Stored records
════

Lemma bind_read {A B} (r : exn + A) (f : A -> exn + B) b : bind r f = inr b <-> exists a, r = inr a /\ f a = inr b.
Proof. split; [apply parse_bind|]. by intros (a & -> & E). Qed.
Lemma convert_inr {A} (r : option A) a : convert r = inr a <-> r = Some a.
Proof. destruct r; cbn; naive_solver. Qed.
Lemma or_throw_inr {A} what (r : option A) a : or_throw what r = inr a <-> r = Some a.
Proof. destruct r; cbn; naive_solver. Qed.
Lemma map_all_inr {A B} (f : A -> exn + B) (P : A -> B -> Prop) l : (forall a b, f a = inr b <-> P a b) ->
  forall bs, map_all f l = inr bs <-> Forall2 P l bs.
Proof.
  intros Hf. induction l as [|a l IH]; intros bs; cbn [map_all].
  - split; [by intros [= <-]|]. by intros ->%Forall2_nil_inv_l.
  - rewrite bind_read. setoid_rewrite bind_read. split.
    + intros (b & Hb%Hf & bs' & Hbs%IH & [= <-]). by constructor.
    + intros (b & bs' & Hb%Hf & Hbs%IH & ->)%Forall2_cons_inv_l. eauto.
Qed.
(** Forwards a step that returned is taken apart; backwards the members are put in. *)
Ltac taken :=
  repeat match goal with
    | E : bind _ _ = inr _ |- _ => apply parse_bind in E as (? & ? & E)
    | E : convert _ = inr _ |- _ => apply convert_inr in E
    | E : or_throw _ _ = inr _ |- _ => apply or_throw_inr in E
    | E : inr _ = inr _ |- _ => injection E as E; subst
    | E : context [if ?b then _ else _] |- _ => destruct b eqn:?; try discriminate E
    | E : (let '_ := ?x in _) = inr _ |- _ => destruct x
    end.
Ltac put_in := repeat match goal with E : _ = _ |- _ => rewrite E; clear E; cbn [convert bind or_throw negb] end.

════

_PROBLEM DESCRIPTION_. An exact copy of every line from the one containing "- rewrite bind_read." through the last line of the entries is required; please add nothing.

_ANSWER FOR THIS EXERCISE_.
  - rewrite bind_read. setoid_rewrite bind_read. split.
    + intros (b & Hb%Hf & bs' & Hbs%IH & [= <-]). by constructor.
    + intros (b & bs' & Hb%Hf & Hbs%IH & ->)%Forall2_cons_inv_l. eauto.
Qed.
(** Forwards a step that returned is taken apart; backwards the members are put in. *)
Ltac taken :=
  repeat match goal with
    | E : bind _ _ = inr _ |- _ => apply parse_bind in E as (? & ? & E)
    | E : convert _ = inr _ |- _ => apply convert_inr in E
    | E : or_throw _ _ = inr _ |- _ => apply or_throw_inr in E
    | E : inr _ = inr _ |- _ => injection E as E; subst
    | E : context [if ?b then _ else _] |- _ => destruct b eqn:?; try discriminate E
    | E : (let '_ := ?x in _) = inr _ |- _ => destruct x
    end.
Ltac put_in := repeat match goal with E : _ = _ |- _ => rewrite E; clear E; cbn [convert bind or_throw negb] end.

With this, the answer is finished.